RECORDS SHOWN –
•••••

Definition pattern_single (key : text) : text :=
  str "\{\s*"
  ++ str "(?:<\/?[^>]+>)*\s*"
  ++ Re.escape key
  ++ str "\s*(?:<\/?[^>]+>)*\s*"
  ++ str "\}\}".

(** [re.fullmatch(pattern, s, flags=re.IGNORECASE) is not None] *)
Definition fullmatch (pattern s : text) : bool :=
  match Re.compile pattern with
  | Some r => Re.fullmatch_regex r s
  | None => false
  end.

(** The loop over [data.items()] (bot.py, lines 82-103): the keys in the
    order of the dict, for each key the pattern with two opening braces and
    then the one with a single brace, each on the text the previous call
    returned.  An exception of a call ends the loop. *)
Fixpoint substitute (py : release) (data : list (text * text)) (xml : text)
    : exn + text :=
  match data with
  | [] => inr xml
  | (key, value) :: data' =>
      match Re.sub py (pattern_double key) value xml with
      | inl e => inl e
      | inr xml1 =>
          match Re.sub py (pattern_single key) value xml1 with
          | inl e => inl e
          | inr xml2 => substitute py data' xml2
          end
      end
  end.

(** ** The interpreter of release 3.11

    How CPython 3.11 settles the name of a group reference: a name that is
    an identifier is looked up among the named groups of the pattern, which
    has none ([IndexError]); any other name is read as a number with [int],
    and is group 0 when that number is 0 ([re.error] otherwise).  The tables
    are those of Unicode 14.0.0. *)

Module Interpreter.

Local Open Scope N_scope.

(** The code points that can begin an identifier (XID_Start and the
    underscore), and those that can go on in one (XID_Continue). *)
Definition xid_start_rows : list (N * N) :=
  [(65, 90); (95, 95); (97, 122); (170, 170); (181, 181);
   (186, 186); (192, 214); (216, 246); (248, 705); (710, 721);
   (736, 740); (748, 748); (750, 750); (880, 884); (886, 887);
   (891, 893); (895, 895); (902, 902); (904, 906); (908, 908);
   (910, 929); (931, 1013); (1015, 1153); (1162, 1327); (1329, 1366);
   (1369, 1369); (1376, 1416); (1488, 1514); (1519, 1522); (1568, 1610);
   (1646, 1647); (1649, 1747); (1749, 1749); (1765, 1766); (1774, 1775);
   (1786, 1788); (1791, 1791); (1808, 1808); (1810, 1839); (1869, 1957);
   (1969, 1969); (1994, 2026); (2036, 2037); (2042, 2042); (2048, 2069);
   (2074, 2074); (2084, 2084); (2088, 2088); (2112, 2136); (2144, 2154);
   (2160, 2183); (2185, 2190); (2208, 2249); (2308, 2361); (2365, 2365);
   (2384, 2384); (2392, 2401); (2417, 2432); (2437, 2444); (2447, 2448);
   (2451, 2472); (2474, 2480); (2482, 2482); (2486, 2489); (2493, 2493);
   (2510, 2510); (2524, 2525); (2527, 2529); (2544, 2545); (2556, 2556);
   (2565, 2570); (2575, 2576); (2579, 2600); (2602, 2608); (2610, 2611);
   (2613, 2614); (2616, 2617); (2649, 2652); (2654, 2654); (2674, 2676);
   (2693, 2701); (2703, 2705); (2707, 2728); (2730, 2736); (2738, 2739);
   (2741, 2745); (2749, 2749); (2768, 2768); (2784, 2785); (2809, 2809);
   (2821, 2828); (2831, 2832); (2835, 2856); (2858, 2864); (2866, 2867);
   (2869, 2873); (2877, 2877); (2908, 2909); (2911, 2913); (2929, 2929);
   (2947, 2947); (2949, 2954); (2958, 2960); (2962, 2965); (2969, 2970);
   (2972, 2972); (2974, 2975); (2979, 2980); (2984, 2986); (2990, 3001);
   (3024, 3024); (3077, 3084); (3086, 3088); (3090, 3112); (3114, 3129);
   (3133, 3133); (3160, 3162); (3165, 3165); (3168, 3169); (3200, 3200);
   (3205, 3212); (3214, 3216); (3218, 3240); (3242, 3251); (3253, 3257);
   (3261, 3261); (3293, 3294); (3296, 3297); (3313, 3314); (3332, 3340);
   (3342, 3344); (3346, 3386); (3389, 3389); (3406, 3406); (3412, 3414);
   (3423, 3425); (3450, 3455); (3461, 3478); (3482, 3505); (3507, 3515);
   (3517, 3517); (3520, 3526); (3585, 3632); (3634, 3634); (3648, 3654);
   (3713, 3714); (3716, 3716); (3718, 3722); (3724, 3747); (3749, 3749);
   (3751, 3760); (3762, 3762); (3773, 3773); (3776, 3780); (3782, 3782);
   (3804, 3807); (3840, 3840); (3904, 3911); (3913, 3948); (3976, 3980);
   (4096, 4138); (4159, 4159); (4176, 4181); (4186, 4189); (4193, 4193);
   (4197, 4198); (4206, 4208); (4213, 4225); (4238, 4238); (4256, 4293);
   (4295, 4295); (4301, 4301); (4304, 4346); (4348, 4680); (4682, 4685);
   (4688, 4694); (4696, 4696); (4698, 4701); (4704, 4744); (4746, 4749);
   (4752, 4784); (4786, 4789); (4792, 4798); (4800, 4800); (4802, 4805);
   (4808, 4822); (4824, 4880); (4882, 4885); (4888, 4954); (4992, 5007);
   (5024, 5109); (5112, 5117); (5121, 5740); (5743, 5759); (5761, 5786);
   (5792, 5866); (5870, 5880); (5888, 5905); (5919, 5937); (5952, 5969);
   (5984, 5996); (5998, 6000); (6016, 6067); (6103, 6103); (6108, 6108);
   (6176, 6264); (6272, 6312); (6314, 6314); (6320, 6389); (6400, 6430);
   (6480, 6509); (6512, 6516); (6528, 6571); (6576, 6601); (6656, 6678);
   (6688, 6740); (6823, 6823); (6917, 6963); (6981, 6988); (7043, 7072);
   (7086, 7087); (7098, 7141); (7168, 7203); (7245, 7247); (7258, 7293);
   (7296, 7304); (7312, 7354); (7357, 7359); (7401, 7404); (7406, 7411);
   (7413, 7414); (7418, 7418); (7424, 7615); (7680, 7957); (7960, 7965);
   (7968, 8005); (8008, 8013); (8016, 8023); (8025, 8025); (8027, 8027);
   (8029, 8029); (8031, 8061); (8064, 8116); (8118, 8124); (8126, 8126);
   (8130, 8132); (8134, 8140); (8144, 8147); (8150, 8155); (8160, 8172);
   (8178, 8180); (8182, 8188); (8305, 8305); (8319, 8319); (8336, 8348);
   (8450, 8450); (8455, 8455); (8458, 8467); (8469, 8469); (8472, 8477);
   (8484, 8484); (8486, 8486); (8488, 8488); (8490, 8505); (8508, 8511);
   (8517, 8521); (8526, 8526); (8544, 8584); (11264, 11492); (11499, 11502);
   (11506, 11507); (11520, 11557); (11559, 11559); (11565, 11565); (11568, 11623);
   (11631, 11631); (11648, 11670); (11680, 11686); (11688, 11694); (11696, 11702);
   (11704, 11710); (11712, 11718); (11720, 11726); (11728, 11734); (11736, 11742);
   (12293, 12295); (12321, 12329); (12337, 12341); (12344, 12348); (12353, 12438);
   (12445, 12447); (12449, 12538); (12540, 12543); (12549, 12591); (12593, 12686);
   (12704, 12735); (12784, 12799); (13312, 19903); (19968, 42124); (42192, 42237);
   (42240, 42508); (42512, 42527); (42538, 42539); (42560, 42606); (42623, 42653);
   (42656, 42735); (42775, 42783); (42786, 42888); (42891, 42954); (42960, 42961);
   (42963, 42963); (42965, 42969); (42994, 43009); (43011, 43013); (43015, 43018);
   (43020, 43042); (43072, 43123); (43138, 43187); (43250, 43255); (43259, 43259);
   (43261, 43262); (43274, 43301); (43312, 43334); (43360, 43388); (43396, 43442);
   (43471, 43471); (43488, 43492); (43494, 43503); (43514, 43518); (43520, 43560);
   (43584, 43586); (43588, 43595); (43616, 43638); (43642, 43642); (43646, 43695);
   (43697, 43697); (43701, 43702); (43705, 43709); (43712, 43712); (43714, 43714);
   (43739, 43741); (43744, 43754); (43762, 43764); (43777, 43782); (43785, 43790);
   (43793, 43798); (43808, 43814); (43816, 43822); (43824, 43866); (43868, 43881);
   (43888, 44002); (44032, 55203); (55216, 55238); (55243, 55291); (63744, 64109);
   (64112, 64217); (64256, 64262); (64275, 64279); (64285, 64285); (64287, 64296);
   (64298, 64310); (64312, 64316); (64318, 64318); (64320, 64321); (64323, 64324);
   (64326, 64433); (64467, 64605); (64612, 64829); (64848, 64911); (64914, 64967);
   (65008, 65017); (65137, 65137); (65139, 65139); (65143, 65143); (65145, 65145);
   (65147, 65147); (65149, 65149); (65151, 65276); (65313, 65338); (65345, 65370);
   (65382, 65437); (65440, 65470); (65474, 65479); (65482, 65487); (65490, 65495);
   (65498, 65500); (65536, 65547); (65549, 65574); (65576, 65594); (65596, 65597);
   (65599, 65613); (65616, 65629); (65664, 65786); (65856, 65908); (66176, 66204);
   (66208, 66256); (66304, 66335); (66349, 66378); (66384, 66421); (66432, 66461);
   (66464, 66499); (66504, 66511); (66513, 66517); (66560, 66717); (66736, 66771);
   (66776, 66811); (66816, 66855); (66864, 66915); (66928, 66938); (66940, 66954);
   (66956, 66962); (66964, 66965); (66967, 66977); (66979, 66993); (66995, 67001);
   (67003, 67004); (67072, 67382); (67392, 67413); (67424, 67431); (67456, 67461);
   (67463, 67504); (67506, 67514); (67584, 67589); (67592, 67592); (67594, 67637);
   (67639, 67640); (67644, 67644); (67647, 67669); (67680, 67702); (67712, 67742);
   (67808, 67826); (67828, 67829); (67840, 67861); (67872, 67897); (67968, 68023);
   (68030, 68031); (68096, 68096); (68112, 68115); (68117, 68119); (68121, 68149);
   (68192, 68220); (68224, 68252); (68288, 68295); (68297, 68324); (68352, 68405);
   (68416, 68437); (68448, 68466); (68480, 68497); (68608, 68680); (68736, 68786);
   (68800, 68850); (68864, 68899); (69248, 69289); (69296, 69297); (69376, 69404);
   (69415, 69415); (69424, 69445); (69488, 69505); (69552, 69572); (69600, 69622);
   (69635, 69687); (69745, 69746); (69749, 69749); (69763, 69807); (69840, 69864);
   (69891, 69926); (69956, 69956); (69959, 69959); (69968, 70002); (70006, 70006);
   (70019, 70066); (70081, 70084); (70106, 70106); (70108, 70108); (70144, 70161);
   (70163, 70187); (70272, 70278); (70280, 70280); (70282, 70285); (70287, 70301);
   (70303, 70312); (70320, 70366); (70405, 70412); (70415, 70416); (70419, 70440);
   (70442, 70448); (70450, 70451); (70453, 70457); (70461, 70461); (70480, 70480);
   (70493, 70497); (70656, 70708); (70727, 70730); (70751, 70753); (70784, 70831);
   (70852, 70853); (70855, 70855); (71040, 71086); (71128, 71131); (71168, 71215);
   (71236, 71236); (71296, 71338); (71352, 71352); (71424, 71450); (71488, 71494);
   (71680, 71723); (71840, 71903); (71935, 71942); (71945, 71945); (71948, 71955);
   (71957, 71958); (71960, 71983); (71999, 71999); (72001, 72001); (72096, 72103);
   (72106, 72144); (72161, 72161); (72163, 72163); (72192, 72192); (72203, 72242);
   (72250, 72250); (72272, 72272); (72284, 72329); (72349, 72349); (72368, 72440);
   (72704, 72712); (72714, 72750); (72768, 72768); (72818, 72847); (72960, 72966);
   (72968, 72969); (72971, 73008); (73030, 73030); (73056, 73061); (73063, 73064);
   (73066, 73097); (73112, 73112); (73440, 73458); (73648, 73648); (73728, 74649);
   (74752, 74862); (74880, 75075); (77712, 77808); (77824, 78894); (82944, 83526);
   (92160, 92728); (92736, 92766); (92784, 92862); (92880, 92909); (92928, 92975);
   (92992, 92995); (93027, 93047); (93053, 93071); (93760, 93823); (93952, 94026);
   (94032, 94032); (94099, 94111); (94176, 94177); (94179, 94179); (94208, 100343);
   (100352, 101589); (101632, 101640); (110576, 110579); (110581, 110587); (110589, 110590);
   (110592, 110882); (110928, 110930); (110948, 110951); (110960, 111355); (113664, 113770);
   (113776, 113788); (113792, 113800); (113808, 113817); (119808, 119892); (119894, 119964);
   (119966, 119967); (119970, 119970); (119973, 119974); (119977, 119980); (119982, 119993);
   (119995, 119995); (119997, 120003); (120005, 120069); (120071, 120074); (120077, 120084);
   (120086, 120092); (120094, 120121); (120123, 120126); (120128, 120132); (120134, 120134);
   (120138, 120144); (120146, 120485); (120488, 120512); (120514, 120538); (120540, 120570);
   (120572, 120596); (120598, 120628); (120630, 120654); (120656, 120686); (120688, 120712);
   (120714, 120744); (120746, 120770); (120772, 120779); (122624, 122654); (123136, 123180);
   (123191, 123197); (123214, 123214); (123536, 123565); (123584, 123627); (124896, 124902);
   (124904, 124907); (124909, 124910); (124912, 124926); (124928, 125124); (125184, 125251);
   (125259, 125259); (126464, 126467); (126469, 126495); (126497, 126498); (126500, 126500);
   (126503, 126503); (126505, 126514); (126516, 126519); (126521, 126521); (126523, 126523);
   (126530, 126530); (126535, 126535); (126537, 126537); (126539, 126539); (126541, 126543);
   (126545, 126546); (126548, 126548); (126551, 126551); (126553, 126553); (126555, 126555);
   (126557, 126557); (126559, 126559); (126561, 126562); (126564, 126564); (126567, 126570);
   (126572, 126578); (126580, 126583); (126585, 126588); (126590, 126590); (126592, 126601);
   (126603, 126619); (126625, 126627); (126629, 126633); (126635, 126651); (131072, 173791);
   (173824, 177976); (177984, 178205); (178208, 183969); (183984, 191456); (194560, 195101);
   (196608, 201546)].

•••••

ASSIGNED TASK – Show each line of the data that contains the string "list".

ANSWER BELOW –
Fixpoint substitute (py : release) (data : list (text * text)) (xml : text)
Definition xid_start_rows : list (N * N) :=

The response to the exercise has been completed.